[[ Data supplied open ]]

Lemma add_caps_serves store dev ids : forall caps caps', add_caps store dev ids caps = Ok caps' ->
  extends caps caps' /\ forall id def, id ∈ ids -> output store dev id = Ok def -> served dev id def caps'.
Proof.
  induction ids as [|id ids IH]; cbn; intros caps caps' H; [injection H as <-; split; [apply extends_refl|set_solver]|].
  destruct (add_cap _ _ _ _) as [more|] eqn:Ea; [|done]. apply add_cap_serves in Ea as (He & def & Ho & Hs).
  apply IH in H as [He' Hs']. split; [by eapply extends_trans|]. intros i d [->|Hi]%elem_of_cons Hd; [|by apply Hs'].
  rewrite Ho in Hd. injection Hd as <-. by eapply served_extends.
Qed.

Lemma device_caps_serve store devices : forall caps caps', device_caps store devices caps = Ok caps' ->
  extends caps caps' /\ forall dev id def, dev ∈ devices -> id ∈ omap as_str (array dev "capabilities") -> output store dev id = Ok def ->
    served dev id def caps'.
Proof.
  induction devices as [|d devices IH]; cbn; intros caps caps' H; [injection H as <-; split; [apply extends_refl|set_solver]|].
  destruct (add_caps _ _ _ _) as [more|] eqn:Ea; [|done]. apply add_caps_serves in Ea as [He Hs].
  apply IH in H as [He' Hs']. split; [by eapply extends_trans|]. intros dev id def [->|Hi]%elem_of_cons Hid Hd; [|by eapply Hs'].
  eapply served_extends; [by eapply Hs|done].
Qed.

(** ** Which cards there are *)

Inductive Asks := Nothing | AValue | ASeconds.

Definition cap_kind (c : Cap) : string := text (cap_def c) "type".
Definition is_button (c : Cap) : bool := (before_first "." (cap_id c) =? "button")%string.

(** The cards of a capability: the kind, the end of the id, and what the card asks besides the device. *)
Inductive belongs (c : Cap) : string -> string -> Asks -> Prop :=
| has_on : cap_read c <> [] -> cap_kind c = "boolean"%string -> belongs c "triggers" "on" Nothing
| has_off : cap_read c <> [] -> cap_kind c = "boolean"%string -> belongs c "triggers" "off" Nothing
| has_on_for : cap_read c <> [] -> cap_kind c = "boolean"%string -> belongs c "triggers" "on_for" ASeconds
| has_off_for : cap_read c <> [] -> cap_kind c = "boolean"%string -> is_button c = false -> belongs c "triggers" "off_for" ASeconds
| has_changed : cap_read c <> [] -> cap_kind c <> "boolean"%string -> belongs c "triggers" "changed" Nothing
| has_rose_above : cap_read c <> [] -> cap_kind c = "number"%string -> belongs c "triggers" "rose_above" AValue
| has_fell_below : cap_read c <> [] -> cap_kind c = "number"%string -> belongs c "triggers" "fell_below" AValue
| has_became : cap_read c <> [] -> cap_kind c ∉ ["boolean"; "number"]%string -> array (cap_def c) "values" <> [] ->
    belongs c "triggers" "became" AValue
| has_is : cap_read c <> [] -> (cap_kind c = "boolean"%string -> is_button c = false) -> belongs c "conditions" "is" AValue
| has_is_on : cap_read c <> [] -> cap_kind c = "boolean"%string -> belongs c "conditions" "is_on" Nothing
| has_is_off : cap_read c <> [] -> cap_kind c = "boolean"%string -> belongs c "conditions" "is_off" Nothing
| has_above : cap_read c <> [] -> cap_kind c = "number"%string -> belongs c "conditions" "above" AValue
| has_below : cap_read c <> [] -> cap_kind c = "number"%string -> belongs c "conditions" "below" AValue
| has_run : cap_write c <> [] -> cap_stateful c = false -> belongs c "actions" "run" Nothing
| has_set : cap_write c <> [] -> cap_stateful c = true -> belongs c "actions" "set" AValue
| has_turn_on : cap_write c <> [] -> cap_stateful c = true -> cap_kind c = "boolean"%string -> belongs c "actions" "turn_on" Nothing
| has_turn_off : cap_write c <> [] -> cap_stateful c = true -> cap_kind c = "boolean"%string -> belongs c "actions" "turn_off" Nothing
| has_toggle : cap_write c <> [] -> cap_stateful c = true -> cap_kind c = "boolean"%string -> belongs c "actions" "toggle" Nothing.

(** The argument of the card besides the device. *)
Definition asked (value : Value) (a : Asks) : option Value :=
  match a with Nothing => None | AValue => Some value | ASeconds => Some SECONDS end.

Definition is_spec (c : Cap) (title : string) (value : Value) (kind suffix : string) (e : option Value) : Prop :=
  exists t, (kind, suffix, t, e) ∈ specs c title value.

Ltac in_list := first [apply list_elem_of_here|apply list_elem_of_further; in_list].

[[ Data supplied closed ]]

• What you need to do:
Repeat the records above exactly, leaving none out.

• Reply to the exercise:
Lemma add_caps_serves store dev ids : forall caps caps', add_caps store dev ids caps = Ok caps' ->
  extends caps caps' /\ forall id def, id ∈ ids -> output store dev id = Ok def -> served dev id def caps'.
Proof.
  induction ids as [|id ids IH]; cbn; intros caps caps' H; [injection H as <-; split; [apply extends_refl|set_solver]|].
  destruct (add_cap _ _ _ _) as [more|] eqn:Ea; [|done]. apply add_cap_serves in Ea as (He & def & Ho & Hs).
  apply IH in H as [He' Hs']. split; [by eapply extends_trans|]. intros i d [->|Hi]%elem_of_cons Hd; [|by apply Hs'].
  rewrite Ho in Hd. injection Hd as <-. by eapply served_extends.
Qed.

Lemma device_caps_serve store devices : forall caps caps', device_caps store devices caps = Ok caps' ->
  extends caps caps' /\ forall dev id def, dev ∈ devices -> id ∈ omap as_str (array dev "capabilities") -> output store dev id = Ok def ->
    served dev id def caps'.
Proof.
  induction devices as [|d devices IH]; cbn; intros caps caps' H; [injection H as <-; split; [apply extends_refl|set_solver]|].
  destruct (add_caps _ _ _ _) as [more|] eqn:Ea; [|done]. apply add_caps_serves in Ea as [He Hs].
  apply IH in H as [He' Hs']. split; [by eapply extends_trans|]. intros dev id def [->|Hi]%elem_of_cons Hid Hd; [|by eapply Hs'].
  eapply served_extends; [by eapply Hs|done].
Qed.

(** ** Which cards there are *)

Inductive Asks := Nothing | AValue | ASeconds.

Definition cap_kind (c : Cap) : string := text (cap_def c) "type".
Definition is_button (c : Cap) : bool := (before_first "." (cap_id c) =? "button")%string.

(** The cards of a capability: the kind, the end of the id, and what the card asks besides the device. *)
Inductive belongs (c : Cap) : string -> string -> Asks -> Prop :=
| has_on : cap_read c <> [] -> cap_kind c = "boolean"%string -> belongs c "triggers" "on" Nothing
| has_off : cap_read c <> [] -> cap_kind c = "boolean"%string -> belongs c "triggers" "off" Nothing
| has_on_for : cap_read c <> [] -> cap_kind c = "boolean"%string -> belongs c "triggers" "on_for" ASeconds
| has_off_for : cap_read c <> [] -> cap_kind c = "boolean"%string -> is_button c = false -> belongs c "triggers" "off_for" ASeconds
| has_changed : cap_read c <> [] -> cap_kind c <> "boolean"%string -> belongs c "triggers" "changed" Nothing
| has_rose_above : cap_read c <> [] -> cap_kind c = "number"%string -> belongs c "triggers" "rose_above" AValue
| has_fell_below : cap_read c <> [] -> cap_kind c = "number"%string -> belongs c "triggers" "fell_below" AValue
| has_became : cap_read c <> [] -> cap_kind c ∉ ["boolean"; "number"]%string -> array (cap_def c) "values" <> [] ->
    belongs c "triggers" "became" AValue
| has_is : cap_read c <> [] -> (cap_kind c = "boolean"%string -> is_button c = false) -> belongs c "conditions" "is" AValue
| has_is_on : cap_read c <> [] -> cap_kind c = "boolean"%string -> belongs c "conditions" "is_on" Nothing
| has_is_off : cap_read c <> [] -> cap_kind c = "boolean"%string -> belongs c "conditions" "is_off" Nothing
| has_above : cap_read c <> [] -> cap_kind c = "number"%string -> belongs c "conditions" "above" AValue
| has_below : cap_read c <> [] -> cap_kind c = "number"%string -> belongs c "conditions" "below" AValue
| has_run : cap_write c <> [] -> cap_stateful c = false -> belongs c "actions" "run" Nothing
| has_set : cap_write c <> [] -> cap_stateful c = true -> belongs c "actions" "set" AValue
| has_turn_on : cap_write c <> [] -> cap_stateful c = true -> cap_kind c = "boolean"%string -> belongs c "actions" "turn_on" Nothing
| has_turn_off : cap_write c <> [] -> cap_stateful c = true -> cap_kind c = "boolean"%string -> belongs c "actions" "turn_off" Nothing
| has_toggle : cap_write c <> [] -> cap_stateful c = true -> cap_kind c = "boolean"%string -> belongs c "actions" "toggle" Nothing.

(** The argument of the card besides the device. *)
Definition asked (value : Value) (a : Asks) : option Value :=
  match a with Nothing => None | AValue => Some value | ASeconds => Some SECONDS end.

Definition is_spec (c : Cap) (title : string) (value : Value) (kind suffix : string) (e : option Value) : Prop :=
  exists t, (kind, suffix, t, e) ∈ specs c title value.

Ltac in_list := first [apply list_elem_of_here|apply list_elem_of_further; in_list].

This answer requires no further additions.